Still thinking about the $5 million gift opportunity? Think patents.

Taxes and estate planning are on the minds of many as the 2012 year winds down and the Bush tax cuts may be coming to an abrupt end. Among the biggest concerns is the likely expiration of the $5 million gift tax exemption. So it’s good news to know that a patent estate can be a real boon to estate planning.

Gifting patents can transfer significant value to the next generation and also address specific concerns:
  • Independent valuation for the IRS
  • Control of the family business
  • Flexibility to sell the business
  • Restricted use of the transferred intellectual property

Patents are usually unvalued and hence a real challenge in family offices for estate planning. But used properly, patents other IP assets can provide value for both intergenerational changes in control and/or minimizing estate taxes. Carthage Intellectual Capital Management (‘Carthage’) has proprietary processes to help family businesses and their tax and estate planning professionals. Here is a case in point:

Suppose a family business with patents or other IP does not intend to transfer the business yet from a parent generation to successor generations. The parent generation wants to make an effective gift of business assets within the $5 million gift tax limitation. But the business does not want to jeopardize ongoing control of the business. Further, the business will ideally want a reversible transaction should future business circumstances need to repatriate the IP assets. Finally, the transaction should be straightforward and not raise valuation questions with the IRS or other taxation authorities. With the caveat that the following is a hypothetical and not a definitive recommendation, here is how IP can be considered in a gifting situation.
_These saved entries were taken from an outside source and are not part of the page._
(** get_gamepad_request.  [gamepad_name] is None for a NULL pointer and the
    size of the destination array otherwise; [buffer] is the content of the
    local array on entry. *)
Definition get_gamepad_request (notify : bool) (gamepad_name : option nat)
    (net : network) (buffer : list Z) (g : globals) : bool * globals * name_result :=
  let buffer := GET_GAMEPAD_request notify buffer in
  if negb (sendto_ok net) then (false, g, untouched)
  else
    match recvfrom (response net) buffer with
    | None => (false, g, untouched)
    | Some (res, buffer) =>
        if char_at buffer 0 !=? REQUEST_CODE_GET_GAMEPAD then (false, g, untouched)
        else
          let gamepad_id := int_at buffer 1 in
          if gamepad_id =? 0 then (false, set_connected_gamepad_id 0 g, untouched)
          else
            let g := set_connected_gamepad_id gamepad_id g in
            let g := set_input_type (char_at buffer 5) g in
            if negb (nonzero (Z.land (input_type g) FLAG_INPUT_TYPE_DINPUT))
            then (false, g, untouched)
            else
              match gamepad_name with
              | Some capacity => (true, g, copy_name capacity buffer)
              | None => (true, g, untouched)
              end
    end.

(** gamepad_enum_device: the outcome, the globals afterwards and what
    happened to the local [char gamepad_name[64]], from which both names of
    the instance are converted.  The other fields of the instance are
    constants. *)
Definition gamepad_enum_device (net : network) (buffer : list Z) (g : globals)
    : HRESULT * globals * name_result :=
  let '(created, g) := create_server_socket net g in
  if negb created then (DIERR_INPUTLOST, g, untouched)
  else
    let '(found, g, name) := get_gamepad_request false (Some 64%nat) net buffer g in
    if negb found then (DIERR_INPUTLOST, g, untouched)
    else (DI_OK, g, name).

(** ** Sample calibrations *)

(** The default logical and physical ranges with a 10% deadzone and a 90%
    saturation. *)
Definition calibrated_axis : object_properties :=
  {| logical_min := -32768; logical_max := 32767;
     range_min := 0; range_max := 65535;
     deadzone := 1000; saturation := 9000; granularity := 1 |}.

(** An 8-bit axis whose saturation (0.3%) rounds to an edge at the center. *)
Definition narrow_saturation_axis : object_properties :=
  {| logical_min := 0; logical_max := 255;
     range_min := 0; range_max := 65535;
     deadzone := 0; saturation := 30; granularity := 1 |}.

(** A 0..100 axis whose deadzone (99.99%) rounds to the saturation edge. *)
Definition wide_deadzone_axis : object_properties :=
  {| logical_min := 0; logical_max := 100;
     range_min := 0; range_max := 100;
     deadzone := 9999; saturation := 10000; granularity := 1 |}.

(** A two-valued axis spread over the whole non-negative LONG range. *)
Definition full_range_axis : object_properties :=
  {| logical_min := 0; logical_max := 1;
     range_min := 0; range_max := 2147483647;
     deadzone := 0; saturation := 10000; granularity := 1 |}.

(** ** Sample devices and samples *)

(** The object types get_device_objects lists for the active variant, in
    its order (the dwType of each descriptor). *)
Definition get_device_objects (input_type : Z) : list Z :=
  if nonzero (Z.land input_type FLAG_DINPUT_MAPPER_STANDARD) then
    ((fun i => Z.lor DIDFT_ABSAXIS (DIDFT_MAKEINSTANCE i)) <$> seqZ 0 4)
    ++ ((fun i => Z.lor DIDFT_BUTTON (DIDFT_MAKEINSTANCE i)) <$> seqZ 0 12)
    ++ [Z.lor DIDFT_POV (DIDFT_MAKEINSTANCE 0)]
  else if nonzero (Z.land input_type FLAG_DINPUT_MAPPER_XINPUT) then
    ((fun i => Z.lor DIDFT_ABSAXIS (DIDFT_MAKEINSTANCE i)) <$> seqZ 0 5)
    ++ ((fun i => Z.lor DIDFT_BUTTON (DIDFT_MAKEINSTANCE i)) <$> seqZ 0 10)
    ++ [Z.lor DIDFT_POV (DIDFT_MAKEINSTANCE 0)]
  else [].

(** Modelled from the spec: the property table's index_of (object_id), the
    position of the object in the enumerated list, -1 when it is not there
    (dinput_device_object_index_from_id, of the device framework, is not
    among the sources).  Only the sample devices below use it. *)
Fixpoint index_of (objects : list Z) (id : Z) : Z :=
  match objects with
  | [] => -1
  | o :: rest =>
      if o =? id then 0
      else let k := index_of rest id in if k <? 0 then -1 else k + 1
  end.

Definition rest_state : gamepad_state :=
  {| buttons := 0; dpad := -1; thumb_lx := 0; thumb_ly := 0;
     thumb_rx := 0; thumb_ry := 0; thumb_lz := 0; thumb_rz := 0 |}.

Definition zero_joystate : DIJOYSTATE :=
  {| lX := 0; lY := 0; lZ := 0; lRx := 0; lRy := 0; lRz := 0;
     rgdwPOV := replicate 4 0; rgbButtons := replicate 32 0 |}.

(** A freshly created device for the variant of [input_type], every axis
    with the calibration of init_object_properties, whose stored sample is
    the controller at rest. *)
Definition fresh_device (input_type : Z) : gamepad :=
  {| object_index := index_of (get_device_objects input_type);
     object_properties_at := fun _ => init_object_properties;
     device_state := zero_joystate;
     evsequence := 1;
     hEvent := true;
     hEvent_set := false;
     state := rest_state |}.

Definition standard_globals : globals :=
  {| server_sock := true; winsock_loaded := true; connected_gamepad_id := 1;
     input_type := Z.lor FLAG_DINPUT_MAPPER_STANDARD FLAG_INPUT_TYPE_DINPUT |}.

Definition xinput_globals : globals :=
  {| server_sock := true; winsock_loaded := true; connected_gamepad_id := 1;
     input_type := Z.lor FLAG_DINPUT_MAPPER_XINPUT FLAG_INPUT_TYPE_DINPUT |}.

(** The fields of a raw sample. *)
Inductive field :=
| F_buttons | F_dpad | F_lx | F_ly | F_rx | F_ry | F_lz | F_rz.

Definition get (f : field) (s : gamepad_state) : Z :=
  match f with
  | F_buttons => buttons s
  | F_dpad => dpad s
  | F_lx => thumb_lx s
  | F_ly => thumb_ly s
  | F_rx => thumb_rx s
  | F_ry => thumb_ry s
  | F_lz => thumb_lz s
  | F_rz => thumb_rz s
  end.

(** [new] differs from [old] in the field [f] and in no other. *)
Definition differs_exactly_in (f : field) (old new : gamepad_state) : Prop :=
  get f old <> get f new /\ forall f', f' <> f -> get f' old = get f' new.

(** Events one call queues for a sample that differs from the stored one in
    exactly the field [f]. *)
Definition events_for (input_type : Z) (f : field) : nat :=
  if nonzero (Z.land input_type FLAG_DINPUT_MAPPER_STANDARD) then
    match f with
    | F_buttons => 12
    | F_lz | F_rz => 0
    | _ => 1
    end
  else if nonzero (Z.land input_type FLAG_DINPUT_MAPPER_XINPUT) then
    match f with
    | F_buttons => 10
    | _ => 1
    end
  else 0.

(** ** The events of the blocks *)

(** The event an axis block queues for the raw value [raw] of axis object
    [instance]. *)
Definition axis_event (dev : gamepad) (raw instance time seq : Z) : event :=
  let index := object_index dev (Z.lor DIDFT_ABSAXIS (DIDFT_MAKEINSTANCE instance)) in
  {| ev_index := index;
     ev_data := scale_axis_value raw (object_properties_at dev index);
     ev_time := time; ev_seq := seq |}.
First we assume there are intellectual property (IP) assets (patents, trademarks, and copyrights are preferred) that confer substantial economic value to the business. If these have been internally created, the balance sheet will typically not show this value. An IP holding enterprise is then formed to receive the IP and the license-back is created with the principal business. The enterprise may then be gifted to a family trust whose principal purpose is to maintain the IP assets, and receive and distribute back royalties to family members participating in the trust (other entities may be equally suitable but we call them a ‘trust’ as a generic description). In this case, the license back will depend on future occurrences as to when or how much royalty is paid as an annual rate for the license back itself. This in effect defers the need to value the IP assets at anything above the tax free gift basis at the time of gifting as there is not a fully defined income stream upon which to base a higher asset value.
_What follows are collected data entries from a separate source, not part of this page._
(** The exit code is 0 unless something leaves [run]: in a run where
    everything raised in the loop is a [KeyboardInterrupt] or an instance
    of [Exception], whatever else happens (signals, time passing), the
    process is either still running or has exited with 0. *)
Theorem exit_code_zero_unless_escape (P : Platform) (evs : list event) :
  existsb escapes evs = false ->
  process_status (main P evs) = None
  \/ process_status (main P evs) = Some (Exited 0).
Proof.
  intros He.
  pose proof (exec_returns P app0 evs
                {| pc := L55;
                   world := run_prologue P app0 (snd (App_new boot)) |}
                (main_registered P []) He (or_introl eq_refl)) as H.
  change (exec P app0 evs _) with (main P evs) in H.
  revert H. generalize (main P evs). intros c [Hl|Hd].
  - left. unfold process_status, in_loop in *. now destruct (pc c).
  - right. unfold process_status. now rewrite Hd.
Qed.

Lemma exit_code_zero_unless_escape_witness :
  existsb escapes
    (one_tick ++ [Deliver SIGINT; Raise (Exception "disk full")]) = false
  /\ (process_status
        (main P0 (one_tick ++ [Deliver SIGINT; Raise (Exception "disk full")]))
      = None
      \/ process_status
           (main P0 (one_tick
                     ++ [Deliver SIGINT; Raise (Exception "disk full")]))
         = Some (Exited 0)).
Proof.
  assert (H : existsb escapes
                (one_tick ++ [Deliver SIGINT; Raise (Exception "disk full")])
              = false) by reflexivity.
  split; [exact H|].
  exact (exit_code_zero_unless_escape P0 _ H).
Defined.
(** The body of a string literal up to the closing quote. *)
Fixpoint string_body (quote : ascii) (cs : list ascii) : option (list ascii * list ascii) :=
  match cs with
  | [] => None
  | c :: cs' =>
      if Ascii.eqb c quote then Some ([], cs')
      else if code c =? 10 then None
      else if Ascii.eqb c "\" then
        match cs' with
        | d :: cs'' =>
            let keep (out : list ascii) :=
              match string_body quote cs'' with
              | Some (body, rest) => Some ((out ++ body)%list, rest)
              | None => None
              end in
            if Ascii.eqb d "n" then keep [ascii_of_N 10]
            else if Ascii.eqb d "t" then keep [ascii_of_N 9]
            else if Ascii.eqb d "r" then keep [ascii_of_N 13]
            else if Ascii.eqb d "\" || Ascii.eqb d "'" || Ascii.eqb d "034" then keep [d]
            else if is_alpha d || is_digit d || (code d =? 10) then None
            else keep [c; d]
        | [] => None
        end
      else
        match string_body quote cs' with
        | Some (body, rest) => Some (c :: body, rest)
        | None => None
        end
  end.

Definition radix_digit (base : Z) (c : ascii) : option Z :=
  let d := if is_digit c then code c - 48
           else if (97 <=? code (lower c)) && (code (lower c) <=? 102)
                then code (lower c) - 87 else 99 in
  if d <? base then Some d else None.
Control of the IP is determined by the license which remains with the operating business and will typically be an exclusive license. The business can separately reserve a ‘put’ to reacquire the IP holding company at its nominal gift value less amortization at a future date, should the business need to repatriate the IP assets themselves (say, for a sale to a third party). This makes the transfer effectively reversible by the parent generation through the operating business. So long as the nominal value of the reversal is the same as the gift it further minimizes the risk of IRS valuation challenges.

If in the future the business is sold to a third party, a more substantial license royalty can be triggered as a consequence of the sale. The necessary use of the IP becomes a warranty obligation of the purchaser as the transferee of the license back. The sale price of the business may then consider the present value of the license back royalties payable to the trust. The selling family business can accept a lower effective sale price from  purchaser because the seller will be required to pick up the license back and make royalty payments triggered by the sale event. For the purchaser, the deductibility of the royalties is generally less that the borrowed capital and associated costs to acquire all assets in a fee simple transaction which can tolerate some purchase premium in a competitive bid situation.
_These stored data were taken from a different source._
(** The statements after the row loop: identity fields and the error note
    stay; the markup is stored exactly when they all go through. *)
Lemma parseBillDetails_rest_shape (doc : Cheerio) (b : BillData) :
  referenceNumber (snd (fst (parseBillDetails_rest doc b)))
  = referenceNumber b
  /\ bill_company (snd (fst (parseBillDetails_rest doc b))) = bill_company b
  /\ parseError (snd (fst (parseBillDetails_rest doc b))) = parseError b
  /\ match fst (fst (parseBillDetails_rest doc b)) with
     | Return _ =>
         exists h, html doc = Return h
                   /\ rawHtml (snd (fst (parseBillDetails_rest doc b)))
                      = Some h
     | Throw _ =>
         rawHtml (snd (fst (parseBillDetails_rest doc b))) = rawHtml b
     end.
Proof.
  unfold parseBillDetails_rest.
  destruct (query doc amount_selector) as [matched | e] eqn:Hq.
  - rewrite (bind_select_Return _ _ matched) by exact Hq. cbv zeta.
    destruct matched as [| el rest]; cbn [first length Nat.ltb Nat.leb].
    + unfold bind at 1. cbn [ret prepend].
      destruct (html doc) as [h | e]; cbn; eauto 8.
    + unfold text. destruct (el_text el) as [t | e]; cbn; [| auto].
      destruct (html doc) as [h | e]; cbn; eauto 8.
  - rewrite (bind_select_Throw _ _ e) by exact Hq. cbn. auto.
Qed.

(** The [try] block as a whole, from any record. *)
Lemma parseBillDetails_try_shape (doc : Cheerio) (b0 : BillData) :
  exists x b log l,
    parseBillDetails_try doc b0 = (x, b, log)
    /\ Forall (fun a => In (fst a) known_fields
                        /\ fst a <> (Charges, "displayAmount")) l
    /\ (forall f, f <> (Charges, "displayAmount") ->
          field_value f b = field_value f (apply_entries l b0))
    /\ referenceNumber b = referenceNumber b0
    /\ bill_company b = bill_company b0
    /\ parseError b = parseError b0
    /\ match x with
       | Return _ => exists h, html doc = Return h /\ rawHtml b = Some h
       | Throw _ => rawHtml b = rawHtml b0
       end.
Proof.
  unfold parseBillDetails_try.
  destruct (query doc "table tr") as [rows | e] eqn:Hq.
  - rewrite (bind_select_Return _ _ rows) by exact Hq.
    destruct (each_state rows b0) as (x & l & Hl & Hk).
    destruct (apply_entries_meta l b0) as (M1 & M2 & M3 & M4).
    unfold bind at 1. rewrite Hl. destruct x as [[] | e].
    + rewrite prepend_nil.
      pose proof (parseBillDetails_rest_frame doc (apply_entries l b0))
        as Hframe.
      pose proof (parseBillDetails_rest_shape doc (apply_entries l b0))
        as (R1 & R2 & R3 & R4).
      destruct (parseBillDetails_rest doc (apply_entries l b0))
        as [[x b] log]. cbn [fst snd prepend] in *.
      exists x, b, ([EvSelect "table tr"] ++ log), l.
      split; [reflexivity |]. split; [exact Hk |].
      split; [exact Hframe |].
      rewrite R1, R2, R3. repeat split; try assumption.
      destruct x; [exact R4 | congruence].
    + exists (Throw e), (apply_entries l b0), [EvSelect "table tr"], l.
      cbn. auto 10.
  - rewrite (bind_select_Throw _ _ e) by exact Hq.
    exists (Throw e), b0, [EvSelect "table tr"], [].
    cbn. split; [reflexivity |]. split; [constructor |]. auto 10.
Qed.

(** X5. The nested objects of a returned record only ever hold known
    properties: whatever the document, a property present in
    [consumerDetails], [billDetails] or [charges] is one of the thirteen
    fields the rules can write or [charges.displayAmount]; in particular
    [charges.amountAfterDueDate] is never present. *)
Theorem parseBillDetails_known_fields (doc : Cheerio)
    (refNo companyCode : string) :
  exists b log,
    parseBillDetails doc refNo companyCode tt = (Return b, tt, log)
    /\ (forall f v, field_value f b = Some v -> In f known_fields)
    /\ charges b !! "amountAfterDueDate" = None.
Proof.
  rewrite parseBillDetails_caught.
  destruct (parseBillDetails_try_shape doc (empty_bill refNo companyCode))
    as (x & b & log & l & Htry & Hk & Hf & _).
  rewrite Htry.
  assert (Hknown : forall f v, field_value f b = Some v -> In f known_fields).
  { intros f v Hv.
    destruct (decide (f = (Charges, "displayAmount"))) as [-> | Hne];
      [cbn; tauto |].
    rewrite (Hf f Hne) in Hv.
    apply field_value_apply_entries_Some in Hv as [Hv | [a [Hin <-]]].
    - destruct f as [[] k]; cbn in Hv; rewrite lookup_empty in Hv;
        discriminate.
    - rewrite List.Forall_forall in Hk. apply (Hk a Hin). }
  assert (Hfields : (forall f v, field_value f b = Some v ->
                       In f known_fields)
                    /\ charges b !! "amountAfterDueDate" = None).
  { split; [exact Hknown |].
    destruct (charges b !! "amountAfterDueDate") as [v |] eqn:E;
      [| reflexivity].
    specialize (Hknown (Charges, "amountAfterDueDate") v E). cbn in Hknown.
    repeat (destruct Hknown as [Hknown | Hknown]; [discriminate Hknown |]).
    destruct Hknown. }
  destruct x as [u | e]; eexists; eexists; (split; [reflexivity |]).
  - exact Hfields.
  - destruct Hfields as [H1 H2]. split; [| exact H2].
    intros f v. rewrite field_value_set_parseError. apply H1.
Qed.

(** X6. How a returned record is marked.  Whatever the document,
    [parseBillDetails] returns a record for the reference number and
    company it was given, and the record is in one of two states: scanned
    to the end, with the document's markup in [rawHtml] and no
    [parseError]; or cut short by a fault, with [rawHtml] still [null],
    [parseError] set to the fault's message, and that message written to
    the console last. *)
Theorem parseBillDetails_marks (doc : Cheerio) (refNo companyCode : string) :
  exists b log,
    parseBillDetails doc refNo companyCode tt = (Return b, tt, log)
    /\ referenceNumber b = refNo
    /\ bill_company b = companyCode
    /\ ((exists h, html doc = Return h
                   /\ rawHtml b = Some h /\ parseError b = None)
        \/ (exists e, rawHtml b = None
                      /\ parseError b = Some (message e)
                      /\ last log
                         = Some (EvConsoleError
                                   ["Error parsing bill details:";
                                    message e]))).
Proof.
  rewrite parseBillDetails_caught.
  destruct (parseBillDetails_try_shape doc (empty_bill refNo companyCode))
    as (x & b & log & l & Htry & _ & _ & M1 & M2 & M3 & M4).
  rewrite Htry. cbn in M1, M2, M3.
  destruct x as [u | e]; eexists; eexists; (split; [reflexivity |]).
  - repeat split; [exact M1 | exact M2 |]. left.
    destruct M4 as [h [Hh Hr]]. exists h. auto.
  - cbn. repeat split; [exact M1 | exact M2 |]. right.
    exists e. repeat split; [exact M4 | apply last_snoc].
Qed.

(** X7. A document that answers every query.  When all rows answer, the
    amount query answers (with no element, or with a first element whose
    text can be read) and the markup can be read, the record returned is
    the empty record with the rows' assignments made in document order,
    then [charges.displayAmount] set to the trimmed text of the first
    amount element if there is one, then [rawHtml] set to the markup; no
    [parseError]; exactly the two document queries are made. *)
Theorem parseBillDetails_complete (doc : Cheerio)
    (refNo companyCode : string) (rows matched : list Element)
    (amount markup : string) :
  query doc "table tr" = Return rows ->
  Forall answers rows ->
  query doc amount_selector = Return matched ->
  text (first matched) = Return amount ->
  html doc = Return markup ->
  parseBillDetails doc refNo companyCode tt
  = (Return
       (set_rawHtml markup
          (match matched with
           | [] =>
               apply_entries (entries rows) (empty_bill refNo companyCode)
           | _ :: _ =>
               set_charges "displayAmount" (Js.trim amount)
                 (apply_entries (entries rows)
                    (empty_bill refNo companyCode))
           end)),
     tt,
     [EvSelect "table tr"; EvSelect amount_selector]).
Proof.
  intros Hq Hrows Hm Ht Hh.
  rewrite parseBillDetails_caught, (parseBillDetails_try_rows _ _ _ Hq Hrows).
  unfold parseBillDetails_rest.
  rewrite (bind_select_Return _ _ matched) by exact Hm. cbv zeta.
  destruct matched as [| el rest]; cbn [first length Nat.ltb Nat.leb] in *.
  - unfold bind at 1. cbn [ret prepend]. rewrite Hh. reflexivity.
  - rewrite Ht, Hh. reflexivity.
Qed.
The trust receives and distributes royalty income on a current basis and does not require a change in basis in the IP assets. The certainty of future royalty payments that rests on the degree of risk of warranty default can allow the trust to borrow a principal sum based on the pledge of the continuing royalty income. This principal can be distributed to the trust beneficiaries tax free as an advance on future income. Running interest payments together with amortization of the IP transfer basis will offset future income taxes as a deductible trust expense. Alternately, the trust can sell off the IP assets and realize capital gains at that time for a distribution and liquidation of the trust itself.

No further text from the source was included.